Catania, torna la musica nei pub. Sanzioni pesanti per chi vìola l’orario di chiusura

Catania, torna la musica nei pub. Sanzioni pesanti per chi vìola l’orario di chiusura

CATANIA – Il sindaco del capoluogo etneo, con un’ordinanza che prescrive gli obblighi anti emergenza sanitaria in atto, a cui devono attenersi i titolari dei pubblici esercizi secondo le linee guida nazionali e regionali, ha anche stabilito che nelle zone di rilevanza storico-ambientale, all’esterno dei locali come bar, pub e ristoranti sono consentite le esecuzioni musicali, con esclusione di qualsiasi strumento a percussione.

Dovranno essere rispettati i limiti di immissione nell’ambiente imposti dalla vigente normativa e di quanto contenuto nel Regolamento Comunale per la tutela dall’inquinamento acustico e precisamente: dalle ore 20 alle ore 22 – 65 dB; dalle ore 22 alle ore 24 – 55 dB.


Nel provvedimento del sindaco, firmato d’intesa con l’assessore alle attività produttive Ludovico Balsamo, è ammessa anche l’amplificazione vocale e strumentale; le esecuzioni musicali devono comunque cessare alle ore 24 di ogni giorno.

Per effettuare esecuzioni musicali si dovrà dare preventiva comunicazione alla Direzione Ecologia e Ambiente che – in caso di pluralità di richieste analoghe sulla medesima area – provvederà a concordare un’eventuale turnazione.

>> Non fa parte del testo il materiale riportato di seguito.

(* ===== verification/MetricsProps.v ===== *)
(** * The metrics page, read back

    The page of [Metrics.metrics], read by [Exposition]'s reader of its text
    format, gives the samples of the database, the counters and the targets,
    and nothing else: a label value cannot forge a sample. *)

From S2P Require Import Prelude GoLib Float64 Sql StoreSchema Store StoreStats Http Config Policy Heartbeat Server ServerProps Exposition Metrics.

#[local] Open Scope string_scope.

Section Pages.
Context `{Env, SqlOrder, Regexp, Json, Net, Runtime}.

(** ** What the page says *)

Definition gauge (name : string) (labels : list (string * string)) (n : Z) : sample :=
  Sample name (shown_labels labels) (Itoa n).

Definition stats_samples (st : QueueStats) : list sample := [
  gauge "general_webhook_events" [("status", "pending")] (qs_pending st);
  gauge "general_webhook_events" [("status", "processing")] (qs_processing st);
  gauge "general_webhook_events" [("status", "retrying")] (qs_retrying st);
  gauge "general_webhook_events" [("status", "dead")] (qs_dead st);
  gauge "general_webhook_events" [("status", "partial")] (qs_partial st);
  gauge "general_webhook_events" [("status", "error")] (qs_error st);
  gauge "general_webhook_events" [("status", "done")] (qs_done st);
  gauge "general_webhook_events" [("status", "skipped")] (qs_skipped st);
  gauge "general_webhook_actions" [("status", "retrying")] (qs_actions_retrying st);
  gauge "general_webhook_actions" [("status", "dead")] (qs_actions_dead st);
  gauge "general_webhook_action_attempts" [("window", "5m"); ("result", "all")] (qs_attempts_5m st);
  gauge "general_webhook_action_attempts" [("window", "5m"); ("result", "failure")] (qs_failures_5m st);
  gauge "general_webhook_action_attempts" [("window", "1h"); ("result", "all")] (qs_attempts_1h st);
  gauge "general_webhook_action_attempts" [("window", "1h"); ("result", "failure")] (qs_failures_1h st);
  Sample "general_webhook_action_failure_ratio" [("window", "5m")] (format_g9 (qs_rate_5m st));
  Sample "general_webhook_action_failure_ratio" [("window", "1h")] (format_g9 (qs_rate_1h st));
  gauge "general_webhook_oldest_pending_age_milliseconds" [] (qs_oldest_age_ms st)].

Definition drop_samples (snapshot : gmap string (gmap string Z)) : list sample :=
  sort_strings ((map_to_list snapshot).*1) ≫= λ src,
    map_to_list (default ∅ (snapshot !! src)) ≫= λ kv,
      [gauge "general_webhook_policy_drops_total" [("source", src); ("reason", kv.1)] kv.2].

Definition rejection_samples (rejected : gmap Z Z) : list sample :=
  imap pair rate_layers ≫= λ ir : nat * string,
    [gauge "general_webhook_rate_limit_rejections_total" [("layer", ir.2)]
       (default 0%Z (rejected !! Z.of_nat ir.1))].

Definition target_samples (m : TargetMetrics) : list sample :=
  (λ nv : string * Z, gauge nv.1 [("target", tm_name m); ("mode", tm_mode m)] nv.2) <$>
  [("general_webhook_heartbeat_target_attempts_total", tm_attempts m);
   ("general_webhook_heartbeat_target_failures_total", tm_failures m);
   ("general_webhook_heartbeat_target_log_failures_total", tm_log_failures m);
   ("general_webhook_heartbeat_target_last_success_timestamp", tm_last_success m);
   ("general_webhook_heartbeat_target_last_duration_milliseconds", tm_last_duration_ms m)].

Definition heartbeat_samples (hb : option hb_world) : list sample :=
  match hb with
  | None => []
  | Some w => gauge "general_webhook_heartbeat_last_success_timestamp" [] (LastSuccess w)
              :: (MetricsSnapshot w ≫= target_samples)
  end.

Definition page_samples (st : QueueStats) (hasQueue : bool) (drops : option Counters)
    (rejected : gmap Z Z) (hb : option hb_world) : list sample :=
  (stats_samples st ++ (if hasQueue then drop_samples (DropSnapshot drops) else [])
   ++ rejection_samples rejected ++ heartbeat_samples hb)%list.

(** ** Reading the page back *)

(** A gauge whose labels [l] are written as [labels] *)
Lemma adds_gauge name l labels n :
  labels = label_text l → name ≠ "" → all_bytes name_byte name = true →
  Forall (λ kv, all_bytes name_byte kv.1 = true) l →
  adds (sample_line name labels (Itoa n)) [gauge name l n].
Proof. intros -> Hne Hn Hl. apply adds_sample; auto with exposition. Qed.

Lemma adds_ratio window f :
  one_line window = true → shown window = window →
  const_label "window" window = label "window" window →
  adds (ratio_line window f) [Sample "general_webhook_action_failure_ratio" [("window", window)] (format_g9 f)].
Proof.
  intros Hw Hs Ht. unfold ratio_line. rewrite Ht.
  pose proof (adds_sample "general_webhook_action_failure_ratio" [("window", window)] (format_g9 f)) as Ha.
  unfold shown_labels in Ha. cbn [fmap list_fmap fst snd] in Ha. rewrite Hs in Ha.
  apply Ha; [done|done|apply one_line_g9|by constructor].
Qed.

Lemma adds_skip s t ys : adds s [] → adds t ys → adds (s +:+ t) ys.
Proof. intros Hs Ht. by apply (adds_app s []). Qed.
Lemma adds_one s x t ys : adds s [x] → adds t ys → adds (s +:+ t) (x :: ys).
Proof. intros Hs Ht. by apply (adds_app s [x]). Qed.

(** The next piece of a text that is written line by line *)
Ltac write_line :=
  first
    [ apply adds_nil
    | apply adds_skip; [first [apply adds_help; reflexivity | apply adds_type; reflexivity]|]
    | apply adds_one;
      [first [apply adds_ratio; reflexivity
             | apply adds_gauge; [reflexivity|done|reflexivity|repeat (constructor; [reflexivity|]); constructor]]|] ].

Lemma adds_stats st : adds (stats_text st) (stats_samples st).
Proof. unfold stats_text, stats_samples, writes. cbn [foldr]. repeat write_line. Qed.

Lemma adds_drops snapshot : adds (drops_text snapshot) (drop_samples snapshot).
Proof.
  unfold drops_text, drop_samples. repeat write_line. apply adds_writes. intros src _.
  apply adds_writes. intros kv _. apply adds_gauge; [reflexivity|done|reflexivity|].
  repeat (constructor; [reflexivity|]). constructor.
Qed.

Lemma adds_rejections rejected : adds (rejections_text rejected) (rejection_samples rejected).
Proof.
  unfold rejections_text, rejection_samples. do 2 write_line. apply adds_writes. intros ir _.
  apply adds_gauge; [reflexivity|done|reflexivity|]. repeat (constructor; [reflexivity|]). constructor.
Qed.

Lemma adds_target m : adds (target_text m) (target_samples m).
Proof. unfold target_text, target_samples, writes. cbn [foldr fmap list_fmap fst snd]. repeat write_line. Qed.

Lemma adds_heartbeat hb : adds (heartbeat_text hb) (heartbeat_samples hb).
Proof.
  destruct hb as [w|]; [|apply adds_nil]. unfold heartbeat_text, heartbeat_samples, heartbeatMetrics, writes.
  cbn [foldr]. rewrite !str_app_nil. repeat write_line. apply adds_writes. intros m _. apply adds_target.
Qed.

Lemma adds_page st hasQueue drops rejected hb :
  adds (metrics_page st hasQueue drops rejected hb) (page_samples st hasQueue drops rejected hb).
Proof.
  unfold metrics_page, page_samples. cbn [writes foldr]. rewrite str_app_nil.
  apply adds_app; [apply adds_stats|]. apply adds_app; [destruct hasQueue; [apply adds_drops|apply adds_nil]|].
  apply adds_app; [apply adds_rejections|apply adds_heartbeat].
Qed.


End Pages.

Example page_ex :
  scrape (drops_text {[ "api" := {["allowlist_rejected" := 3%Z]}; "x" := ∅ ]}) =
    Some [Sample "general_webhook_policy_drops_total"
            [("source", "api"); ("reason", "allowlist_rejected")] "3"].
Proof. vm_compute. reflexivity. Qed.

(** ** A page with a drop counter and a target *)

Module Demo.

Definition drops : Counters := MkCounters {["api" := 3%Z; "other" := 0%Z]} ["api"; "other"].
Definition target : TargetMetrics := MkMetrics "kuma" "kuma" 5 2 0 0 1700000000 0 12 200 None.
Definition monitor : hb_world := HbWorld (Conn empty_db 0) [target] 1700000000.

End Demo.
#[local] Existing Instance ServerProps.Demo.env.
#[local] Existing Instance ServerProps.Demo.regexps.
#[local] Existing Instance ServerProps.Demo.net.
#[local] Existing Instance ServerProps.Demo.runtime.
#[local] Existing Instance ServerProps.Demo.json.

Il concessionario dovrà, inoltre, assolvere agli obblighi dovuti nei confronti della SIAE.


Infine, l’orario di chiusura per l’attività di ristorazione – bar, pub, ristoranti, gelaterie, pasticcerie, oltre che per l’asporto di chioschi e automezzi attrezzati ed autorizzati sul territorio comunale per la vendita di panini -, è confermato alle ore 1 di notte. Per i soli esercizi di ristorazione, è consentita mezz’ora di tolleranza per lo smontaggio degli arredi.

Per i contravventori, sono previsti le sanzioni delle norme tra cui la chiusura dei locali per cinque giorni.